A U.S. Coast Guard law enforcement team boards a small fishing boat that was stopped carrying close to 700 kilos of pure cocaine, in the Pacific Ocean hundreds of miles south of the Guatemala-El Salvador border om February 2017. (AP Photo/Dario Lopez-Mills)

PolitiFact: Coast Guard stops a lot of drugs, not at border

U.S. Rep. John Garamendi, D-Calif., said that if President Donald Trump wants to make the country safer, he should focus more on funding the Coast Guard than on his promised border wall.

After all, Garamendi claimed, the Coast Guard confiscates tons of contraband.

He is largely accurate about their enforcement efforts, but his remarks omit nuance and need clarification.

To start, his office said he meant to highlight interdictions of cocaine, not heroin.

The Coast Guard in fiscal year 2017 removed 223.8 metric tons of cocaine from non-commercial vessels in drug transit zones. Removal figures represent cocaine physically seized by the Coast Guard and cocaine discarded or destroyed by criminal organizations due to Coast Guard action.

The 223.8 metric tons removed represents about 8 percent of all the cocaine estimated to have flowed toward the United States in 2017.

The amount lost is “at times, an intelligence-based estimate of the quantity of cocaine onboard a given vessel that is burned, jettisoned, or scuttled in an attempt to destroy evidence when Coast Guard presence is detected,” said a January 2018 report from the Office of Inspector General at the Department of Homeland Security.

In addition to the cocaine removed, the Coast Guard told PolitiFact that in 2017 it also removed 31,190 pounds of marijuana, 6 kilograms of heroin and other opiates, and 168 kilograms of methamphetamines.

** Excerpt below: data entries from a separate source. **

Lemma compacted_form_spec (m : bam1_t) :
  wf_record m ->
  wf_record (compacted_form m) /\ compacted (compacted_form m) /\
  flag (compacted_form m) = flag m /\
  get_cigar (compacted_form m) = get_cigar m /\
  get_aux (compacted_form m) = get_aux m /\
  (compacted m -> compacted_form m = m).
Proof.
  intros Hwf. unfold compacted_form, compacted, logical_name_length.
  destruct (Z.ltb_spec 1 (l_qname m - l_extranul m)) as [Hu | Hc].
  - destruct (compress_spec m Hwf) as (c & Hc & Hf & _).
    rewrite Hc. cbn [default].
    destruct (compress_wf m c Hwf Hc) as [Hwfc Hcomp].
    destruct (compress_segments m c Hwf Hc) as [Hcig Haux].
    split_and!; try done. lia.
  - destruct Hwf as [He Hn Hal Hcn Hq Hl Hi Hcap] eqn:E.
    split_and!; try done. lia.
Qed.

Lemma compress_guard_eq (p : nat) (w : world) (m : bam1_t) :
  heap w !! p = Some m -> wf_record m ->
  (if 1 <? l_qname m - l_extranul m then compress_at p else mret tt) w
  = Ret (tt, mk_world (<[p := compacted_form m]> (heap w))
               (source w) (sink w)).
Proof.
  intros Hm Hwf. unfold compacted_form.
  destruct (1 <? l_qname m - l_extranul m).
  - destruct (compress_spec m Hwf) as (c & Hc & _).
    unfold compress_at. erewrite bind_Ret by (by apply deref_eq).
    rewrite Hc. cbn [default]. apply assign_eq. by eapply lookup_lt_Some.
  - rewrite list_insert_id by done. by rewrite world_eta.
Qed.
Lemma collect_tags_prefix pre l :
  Forall tag_readable pre ->
  collect_tags (pre ++ l)
  = match collect_tags l with
    | Ok r => Ok (omap tag_term pre ++ r)
    | Raise e => Raise e
    end.
Proof.
  induction 1 as [|x pre (s & Hs & Ht) _ IH].
  - simpl. destruct (collect_tags l); reflexivity.
  - simpl. unfold getitem, tag_term. rewrite Hs.
    destruct (String.eqb_spec s CATEGORY_TAG) as [->|Hne].
    + destruct (Ht eq_refl) as [t Hterm]. rewrite Hterm, IH.
      rewrite bool_decide_true by reflexivity.
      destruct (collect_tags l); reflexivity.
    + rewrite IH, bool_decide_false by congruence. reflexivity.
Qed.

(** X5: a category without [scheme], or one with the tag scheme and
    without [term], stops [get_post_tags] with [KeyError] on the missing
    key, once the categories before it have been read. *)
Theorem get_post_tags_missing_key post pre c rest :
  findall post "category" = pre ++ c :: rest ->
  Forall tag_readable pre ->
  (attrib c !! "scheme" = None -> get_post_tags post = Raise (KeyError "scheme"))
  /\ (attrib c !! "scheme" = Some CATEGORY_TAG -> attrib c !! "term" = None ->
      get_post_tags post = Raise (KeyError "term")).
Proof.
  intros Hcs Hpre. unfold get_post_tags.
  rewrite Hcs, (collect_tags_prefix _ _ Hpre). simpl. unfold getitem. split.
  - intros ->. reflexivity.
  - intros -> ->. reflexivity.
Qed.

(** ** [posts[:n]] and the text of [url_map.csv] *)

(** X6: the posts that [--num_posts] leaves are a prefix of the posts, all
    of them when the option is absent; a count [z >= 0] keeps the first [z]
    (all, when there are fewer) and a negative count drops the last [-z]
    (none is left when there are not more than that). *)
Theorem slice_to_prefix {A} (n : option Z) (l : list A) :
  (exists rest, l = slice_to n l ++ rest)
  /\ (n = None -> slice_to n l = l)
  /\ (forall z, n = Some z ->
        Z.of_nat (List.length (slice_to n l))
        = if (0 <=? z)%Z then Z.min z (Z.of_nat (List.length l))
          else Z.max 0 (Z.of_nat (List.length l) + z)).
Proof.
  split; [|split].
  - destruct n as [z|]; simpl.
    + destruct (0 <=? z)%Z; eexists; symmetry; apply take_drop.
    + exists []. symmetry. apply app_nil_r.
  - intros ->. reflexivity.
  - intros z ->. simpl. destruct (Z.leb_spec 0 z); rewrite length_take; lia.
Qed.

Lemma concat_empty_cons x xs :
  String.concat EmptyString (x :: xs) = x +:+ String.concat EmptyString xs.
Proof.
  destruct xs as [|y ys]; simpl.
  - symmetry. apply append_empty_r.
  - reflexivity.
Qed.

Lemma comma_no_newline : no_char "010" ",".
Proof. repeat constructor. discriminate. Qed.

(** X7: when no address holds a line break, the text of [url_map.csv] has
    one line per pair, in the order of the list, made of the old address, a
    comma, the new address and a comma, and it ends with a line break (so
    an empty list gives the empty text). *)
Theorem url_map_text_lines (m : list (string * string)) :
  Forall (fun e => no_char "010" e.1 /\ no_char "010" e.2) m ->
  PyStr.split "010" (url_map_text m) = List.map url_map_line m ++ [EmptyString].
Proof.
  unfold url_map_text. induction 1 as [|[o n] m [Ho Hn] _ IH]; [reflexivity|].
  cbn [List.map]. rewrite concat_empty_cons.
  replace (o +:+ "," +:+ n +:+ "," +:+ String "010" EmptyString)
    with (url_map_line (o, n) +:+ String "010" EmptyString)
    by (unfold url_map_line; cbn [fst snd]; rewrite !append_assoc; reflexivity).
  rewrite append_assoc, app_cons, app_nil_l, split_app_sep, IH.
  rewrite split_no_sep; [reflexivity|].
  unfold url_map_line. cbn [fst snd] in Ho, Hn |- *.
  apply no_char_app; split; [exact Ho|].
  apply no_char_app; split; [apply comma_no_newline|].
  apply no_char_app; split; [exact Hn|apply comma_no_newline].
Qed.

(** ** The date of the folder name *)

Lemma pretty_N_go_length k x s :
  (x < 10 ^ N.of_nat k)%N ->
  String.length (pretty_N_go x s) <= String.length s + k.
Proof.
  revert x s. induction k as [|k IH]; intros x s Hx.
  - assert (x = 0%N) as -> by (simpl in Hx; lia). rewrite pretty_N_go_0. lia.
  - assert (x = 0 \/ 0 < x)%N as [->|Hpos] by lia.
    + rewrite pretty_N_go_0. lia.
    + rewrite pretty_N_go_step by done.
      etransitivity; [apply IH|simpl; lia].
      apply N.Div0.div_lt_upper_bound.
      rewrite Nat2N.inj_succ, N.pow_succ_r' in Hx. exact Hx.
Qed.

Lemma pretty_N_length k (n : N) :
  0 < k -> (n < 10 ^ N.of_nat k)%N -> String.length (pretty n) <= k.
Proof.
  intros Hk Hn. unfold pretty, pretty_N. case_decide.
  - simpl. lia.
  - apply (pretty_N_go_length k n EmptyString Hn).
Qed.

Lemma zeros_length j :
  String.length (String.concat EmptyString (List.repeat "0" j)) = j.
Proof.
  induction j as [|j IH]; [reflexivity|].
  cbn [List.repeat]. rewrite concat_empty_cons, string_length_app, IH. reflexivity.
Qed.

Lemma zfill_length w s :
  String.length s <= w -> String.length (PyStr.zfill w s) = w.
Proof.
  intros Hs. unfold PyStr.zfill. rewrite string_length_app, zeros_length. lia.
Qed.

(** X8: for a year below 10000 and a month and a day below 100 the date
    string has the shape [YYYY-MM-DD]: four digits, a hyphen, two digits, a
    hyphen, two digits. *)
Theorem format_date_shape d :
  (year d < 10000)%N -> (month d < 100)%N -> (day d < 100)%N ->
  exists y m dd,
    format_date d = y +:+ "-" +:+ m +:+ "-" +:+ dd
    /\ String.length y = 4 /\ String.length m = 2 /\ String.length dd = 2
    /\ all_digits y /\ all_digits m /\ all_digits dd.
Proof.
  intros Hy Hm Hd.
  exists (PyStr.zfill 4 (pretty (year d))), (PyStr.zfill 2 (pretty (month d))),
         (PyStr.zfill 2 (pretty (day d))).
  split; [reflexivity|].
  destruct (pretty_N_digits (year d)) as [Dy Ny].
  destruct (pretty_N_digits (month d)) as [Dm Nm].
  destruct (pretty_N_digits (day d)) as [Dd Nd].
  repeat split;
    try (apply zfill_length, pretty_N_length; [lia|assumption]);
    try (apply zfill_digits; assumption).
Qed.

(** ** Extensions and equal sizes *)

Lemma extension_dotted base ext :
  no_char "." ext -> extension (base +:+ "." +:+ ext) = Some ext.
Proof.
  intros He. unfold extension. rewrite app_cons, app_nil_l, split_app_sep.
  rewrite (split_no_sep _ _ He). apply last_snoc.
Qed.

Lemma extension_no_dot a : no_char "." a -> extension a = Some a.
Proof. intros Ha. unfold extension. rewrite (split_no_sep _ _ Ha). reflexivity. Qed.

(** X9: two addresses have an identical extension when the texts after
    their last dots are equal: for [b1.e1] and [b2.e2] with dot-free [e1]
    and [e2] exactly when [e1 = e2] (compared as they are, with a query
    string if there is one); an address without any dot counts as a whole
    as its own extension.  The test is reflexive and symmetric. *)
Theorem has_identical_extension_spec :
  (forall b1 e1 b2 e2,
     no_char "." e1 -> no_char "." e2 ->
     has_identical_extension (b1 +:+ "." +:+ e1) (b2 +:+ "." +:+ e2) = true
     <-> e1 = e2)
  /\ (forall a b2 e2,
     no_char "." a -> no_char "." e2 ->
     has_identical_extension a (b2 +:+ "." +:+ e2) = true <-> a = e2)
  /\ (forall a, has_identical_extension a a = true)
  /\ (forall a b, has_identical_extension a b = has_identical_extension b a).
Proof.
  unfold has_identical_extension. fold (extension).
  split; [|split; [|split]].
  - intros b1 e1 b2 e2 H1 H2.
    change (bool_decide (extension (b1 +:+ "." +:+ e1) = extension (b2 +:+ "." +:+ e2)) = true <-> e1 = e2).
    rewrite !extension_dotted by assumption. rewrite bool_decide_eq_true.
    split; congruence.
  - intros a b2 e2 H1 H2.
    change (bool_decide (extension a = extension (b2 +:+ "." +:+ e2)) = true <-> a = e2).
    rewrite extension_dotted, extension_no_dot by assumption.
    rewrite bool_decide_eq_true. split; congruence.
  - intros a. apply bool_decide_eq_true. reflexivity.
  - intros a b. apply bool_decide_ext. split; congruence.
Qed.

The Coast Guard also said in an October 2017 blog post that its crews and interagency partners stopped over 455,000 pounds of cocaine worth over $6 billion wholesale.

“Annually, the Coast Guard interdicts more than three times the amount of cocaine seized at our borders and within the U.S. combined,” the blog post said.

Garamendi’s remark that “at the border they collected 20 tons” also made it sound as if “they” still referred to the Coast Guard. While the Coast Guard is not responsible for land border interdictions, U.S. Customs and Border Protection data show that in fiscal year 2017, its field officers and Border Patrol agents seized about 66,000 pounds of cocaine (about 30 metric tons).

Our ruling

Garamendi’s office said the congressman meant to highlight interdictions of cocaine, not heroin.

Drugs the Coast Guard removes from vessels include cocaine physically seized and cocaine discarded or destroyed by criminals in attempts to eliminate evidence. The Coast Guard collected substantially smaller amounts of heroin by comparison.

CBP officers and Border Patrol agents seized about 30 metric tons of cocaine in fiscal year 2017.

Garamendi’s comparison is partially accurate. We rate it Half True.